=== Data records ===

Lemma post_finish intent c reasoning i w :
  holds_dict (w_state w) "metadata" ->
  intent = VStr i -> In i valid_intents ->
  (c = 0%Q \/ c = 0.5%Q \/ reported c) ->
  post (set "intent" intent;;
        set "intent_confidence" (VFloat c);;
        set_metadata "intent_reasoning" (VStr reasoning)) w classified.
Proof.
  intros [d Hd] -> Hi Hc.
  apply post_bind, post_set. apply post_bind, post_set.
  eapply post_set_metadata.
  { simpl. rewrite !lookup_insert_ne by done. exact Hd. }
  split; [done|]. exists i, c. simpl.
  rewrite lookup_insert_ne, lookup_insert_ne, lookup_insert_eq by done.
  rewrite lookup_insert_ne, lookup_insert_eq by done. auto.
Qed.

Lemma post_set_unknown reasoning w :
  holds_dict (w_state w) "metadata" ->
  post (set_unknown reasoning) w classified.
Proof.
  intros Hd. unfold set_unknown.
  apply (post_finish _ _ _ "unknown"); auto. simpl. tauto.
Qed.

Lemma holds_dict_insert_ne s k j v :
  k <> j -> holds_dict s j -> holds_dict (<[k := v]> s) j.
Proof. intros Hne [d Hd]. exists d. by rewrite lookup_insert_ne. Qed.

Lemma classify_post self w :
  docs_are_lists (w_state w) -> replies_are_objects ->
  post (classify self) w classified.
Proof.
  intros Hdocs Hobj. unfold classify.
  apply post_bind, post_update. apply post_bind, post_update. apply post_bind, post_update.
  simpl w_state. simpl w_log.
  remember (ensure_intent (ensure_errors (ensure_metadata (w_state w)))) as s1 eqn:Es1.
  assert (Hmd : holds_dict s1 "metadata").
  { destruct (ensure_metadata_holds (w_state w)) as [d Hd]. exists d. subst s1.
    rewrite ensure_intent_lookup_ne, ensure_errors_lookup_ne by done. exact Hd. }
  assert (Herr : holds_list s1 "errors").
  { destruct (ensure_errors_holds (ensure_metadata (w_state w))) as [l Hl]. exists l.
    subst s1. rewrite ensure_intent_lookup_ne by done. exact Hl. }
  assert (Hs1 : forall k, k ∈ ["uploaded_docs"; "workspace_documents"] ->
                          s1 !! k = w_state w !! k).
  { intros k Hk. subst s1.
    rewrite ensure_intent_lookup_ne, ensure_errors_lookup_ne, ensure_metadata_lookup_ne; [done|..];
      intros ->; revert Hk; rewrite !elem_of_cons, elem_of_nil; intuition congruence. }
  clear Es1.
  apply post_bind, post_get_or. apply post_bind, post_get_or. apply post_bind, post_get_or.
  simpl w_state.
  apply post_bind.
  apply (post_mono _ _ (fun r w' => w' = World s1 (w_log w) /\ exists part, r = Ok part)).
  { destruct (truthy _); [|by split; [|eexists]].
    assert (Hlen : forall k, k ∈ ["uploaded_docs"; "workspace_documents"] ->
                             exists n, py_len (default (VList []) (s1 !! k)) = Ok n).
    { intros k Hk. rewrite (Hs1 k Hk).
      destruct (w_state w !! k) as [v|] eqn:Ev; simpl; [|by eexists].
      specialize (Hdocs k v Hk Ev). destruct v; try discriminate. simpl. by eexists. }
    destruct (Hlen "uploaded_docs") as [n1 Hn1]; [set_solver|].
    destruct (Hlen "workspace_documents") as [n2 Hn2]; [set_solver|].
    apply post_bind. rewrite Hn1. apply post_lift.
    apply post_bind. rewrite Hn2. apply post_lift.
    apply post_mret. split; [done|by eexists]. }
  intros r w' [-> [part ->]].
  apply post_bind, post_get_or. simpl w_state.
  destruct (negb _); [by apply post_set_unknown|].
  apply post_bind, post_attempt, post_lift.
  destruct (format_messages _ _ _) as [messages|e].
  2:{ destruct Herr as [l Hl].
      apply post_bind. eapply post_append_to; [exact Hl|].
      apply post_set_unknown. simpl. by apply holds_dict_insert_ne. }
  apply post_bind, post_attempt.
  apply (post_mono _ _ (fun r w' => holds_dict (w_state w') "metadata"
                                    /\ holds_list (w_state w') "errors")).
  { split.
    - by apply (invoke_keeps_metadata _ _ _ (World s1 (w_log w))).
    - destruct Herr as [l Hl]. exists l.
      rewrite (invoke_modifies _ _ _ (World s1 (w_log w))); [exact Hl|].
      rewrite !not_elem_of_cons, elem_of_nil. intuition congruence. }
  intros [response|e] w' [Hmd' Herr'].
  2:{ destruct Herr' as [l Hl].
      apply post_bind. eapply post_append_to; [exact Hl|].
      apply post_set_unknown. simpl. by apply holds_dict_insert_ne. }
  destruct (content response) as [[]|]; try by apply post_set_unknown.
  destruct (json_parse s) as [parsed|e] eqn:Hparse; [|by apply post_set_unknown].
  destruct (Hobj _ _ Hparse) as (d & -> & Hhash).
  apply post_bind, post_lift. apply post_bind, post_lift.
  simpl py_get.
  destruct (float_or_half (default (VFloat 0.5) (d !! "confidence"))) as [c|e] eqn:Hc.
  2:{ exfalso. unfold float_or_half in Hc.
      destruct (py_float _) as [q|e'] eqn:Hf; [discriminate|].
      unfold py_float in Hf.
      destruct (default (VFloat 0.5) (d !! "confidence")); try discriminate;
        try (injection Hf as <-; simpl in Hc; discriminate).
      destruct (float_of_str s0); [discriminate|].
      injection Hf as <-. simpl in Hc. discriminate. }
  apply post_bind, post_lift. rewrite Hc.
  apply post_bind, post_lift.
  set (intent := py_or (default VNone (d !! "intent")) (VStr "unknown")).
  assert (Hni : exists b, not_in_valid_intents intent = Ok b).
  { subst intent. unfold py_or.
    destruct (d !! "intent") as [x|] eqn:Hx; simpl.
    - destruct (Hhash x eq_refl) as [Hl Hd].
      destruct (truthy x); [|by eexists].
      destruct x; try discriminate; by eexists.
    - by eexists. }
  destruct Hni as [b Hb]. rewrite Hb.
  apply post_bind, post_lift.
  destruct b.
  - apply (post_finish _ _ _ "unknown"); auto. simpl. tauto.
  - assert (Hin : exists i, intent = VStr i /\ In i valid_intents).
    { by apply not_in_valid_intents_false. }
    destruct Hin as (i & Hi & Hin).
    apply (post_finish _ _ _ i); auto.
    unfold float_or_half in Hc.
    destruct (d !! "confidence") as [v|] eqn:Hv; simpl in Hc.
    + destruct (py_float v) as [q|e'] eqn:Hf.
      * injection Hc as <-. right. right. exists s, d, v. auto.
      * destruct (_ || _); [|discriminate]. injection Hc as <-. auto.
    + injection Hc as <-. auto.
Qed.

End ClassifySpec.

(** The reply [{intent: rag, confidence: 5}], as the JSON parser hands it
    over. *)
Definition reply_confidence_5 : value :=
  VDict {[ "intent" := VStr "rag"; "confidence" := VInt 5 ]}.

Definition reply_sql_09 : value :=
  VDict {[ "intent" := VStr "sql"; "confidence" := VFloat 0.9;
           "reasoning" := VStr "asks for rows" ]}.

(** C2 as stated fails: [classify] passes the confidence of the reply
    through [float] and stores it unclamped; a reply with confidence 5
    leaves [intent_confidence = 5.0], outside [0,1]. *)
Lemma C2_confidence_not_clamped :
  let out := @classify (answering "reply") (reply_env (Ok reply_confidence_5))
                       default_intent_router (asking "find the report") in
  out.1 = Ok tt
  /\ w_state out.2 !! "intent" = Some (VStr "rag")
  /\ w_state out.2 !! "intent_confidence" = Some (VFloat 5)
  /\ ~ (5 <= 1)%Q.
Proof.
  cbv zeta. split; [vm_compute; reflexivity|].
  split; [vm_compute; reflexivity|].
  split; [vm_compute; reflexivity|].
  intros Hle. vm_compute in Hle. apply Hle. reflexivity.
Qed.

(** C2, amended: on a state whose document fields hold lists (as after
    normalization), and with a backend whose replies, when they parse,
    parse to a JSON object with a hashable label, [classify] returns
    without raising; the intent it leaves is a member of the closed set;
    the confidence it leaves is a float: 0.0 on every degraded path and for
    a label outside the set, otherwise [float] of the reported confidence,
    0.5 when that is absent or not numeric.  It lies in [0,1] whenever the
    reported confidences do. *)
Theorem C2_classify_returns_closed_intent
    `{Backends} `{ClassifierEnv} (self : IntentRouter) (w : world) :
  docs_are_lists (w_state w) ->
  replies_are_objects ->
  exists w' i c,
    classify self w = (Ok tt, w')
    /\ w_state w' !! "intent" = Some (VStr i) /\ In i valid_intents
    /\ w_state w' !! "intent_confidence" = Some (VFloat c)
    /\ (c = 0%Q \/ c = 0.5%Q \/ reported c)
    /\ ((forall q, reported q -> (0 <= q <= 1)%Q) -> (0 <= c <= 1)%Q).
Proof.
  intros Hdocs Hobj.
  destruct (classify_post self w Hdocs Hobj) as (Hr & i & c & Hi & Hin & Hc & Horigin).
  exists (classify self w).2, i, c.
  split. { destruct (classify self w) as [r w'] eqn:E. simpl in Hr. by subst r. }
  split; [exact Hi|]. split; [exact Hin|]. split; [exact Hc|]. split; [exact Horigin|].
  intros Hrange. destruct Horigin as [-> | [-> | Hrep]]; [done | done | auto].
Qed.

Lemma checked_lists_docs_are_lists (s : dict) :
  Forall (holds_list s) checked_list_fields -> docs_are_lists s.
Proof.
  intros Hl k v Hk Hv. unfold checked_list_fields in Hl.
  repeat (apply Forall_cons in Hl as [? Hl]).
  apply elem_of_cons in Hk as [->|Hk];
    [|apply elem_of_cons in Hk as [->|Hk]; [|by apply elem_of_nil in Hk]].
  - destruct H1 as [l Hkl]. rewrite Hkl in Hv. by injection Hv as <-.
  - destruct H2 as [l Hkl]. rewrite Hkl in Hv. by injection Hv as <-.
Qed.

Lemma asking_docs_are_lists q : docs_are_lists (w_state (asking q)).
Proof.
  apply checked_lists_docs_are_lists.
  exact (proj1 (normalize_state_containers {[ "user_query" := VStr q ]})).
Qed.

Lemma C2_classify_returns_closed_intent_witness :
  exists w' i c,
    @classify (answering "reply") (reply_env (Ok reply_sql_09))
              default_intent_router (asking "how many orders last year")
    = (Ok tt, w')
    /\ w_state w' !! "intent" = Some (VStr i) /\ In i valid_intents
    /\ w_state w' !! "intent_confidence" = Some (VFloat c)
    /\ (c = 0%Q \/ c = 0.5%Q \/ @reported (reply_env (Ok reply_sql_09)) c)
    /\ ((forall q, @reported (reply_env (Ok reply_sql_09)) q -> (0 <= q <= 1)%Q)
        -> (0 <= c <= 1)%Q).
Proof.
  apply (@C2_classify_returns_closed_intent (answering "reply")
           (reply_env (Ok reply_sql_09)) default_intent_router
           (asking "how many orders last year")).
  - apply asking_docs_are_lists.
  - intros text v Hv. injection Hv as <-. eexists. split; [reflexivity|].
    intros x Hx. vm_compute in Hx. injection Hx as <-. split; reflexivity.
Defined.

===

• **Work to complete**: Your task is to quote, without any alteration, the lines running from the top of the records to the line that holds "w))) as [l Hl]. exists l.", both included.

• **Your solution**:
Lemma post_finish intent c reasoning i w :
  holds_dict (w_state w) "metadata" ->
  intent = VStr i -> In i valid_intents ->
  (c = 0%Q \/ c = 0.5%Q \/ reported c) ->
  post (set "intent" intent;;
        set "intent_confidence" (VFloat c);;
        set_metadata "intent_reasoning" (VStr reasoning)) w classified.
Proof.
  intros [d Hd] -> Hi Hc.
  apply post_bind, post_set. apply post_bind, post_set.
  eapply post_set_metadata.
  { simpl. rewrite !lookup_insert_ne by done. exact Hd. }
  split; [done|]. exists i, c. simpl.
  rewrite lookup_insert_ne, lookup_insert_ne, lookup_insert_eq by done.
  rewrite lookup_insert_ne, lookup_insert_eq by done. auto.
Qed.

Lemma post_set_unknown reasoning w :
  holds_dict (w_state w) "metadata" ->
  post (set_unknown reasoning) w classified.
Proof.
  intros Hd. unfold set_unknown.
  apply (post_finish _ _ _ "unknown"); auto. simpl. tauto.
Qed.

Lemma holds_dict_insert_ne s k j v :
  k <> j -> holds_dict s j -> holds_dict (<[k := v]> s) j.
Proof. intros Hne [d Hd]. exists d. by rewrite lookup_insert_ne. Qed.

Lemma classify_post self w :
  docs_are_lists (w_state w) -> replies_are_objects ->
  post (classify self) w classified.
Proof.
  intros Hdocs Hobj. unfold classify.
  apply post_bind, post_update. apply post_bind, post_update. apply post_bind, post_update.
  simpl w_state. simpl w_log.
  remember (ensure_intent (ensure_errors (ensure_metadata (w_state w)))) as s1 eqn:Es1.
  assert (Hmd : holds_dict s1 "metadata").
  { destruct (ensure_metadata_holds (w_state w)) as [d Hd]. exists d. subst s1.
    rewrite ensure_intent_lookup_ne, ensure_errors_lookup_ne by done. exact Hd. }
  assert (Herr : holds_list s1 "errors").
  { destruct (ensure_errors_holds (ensure_metadata (w_state w))) as [l Hl]. exists l.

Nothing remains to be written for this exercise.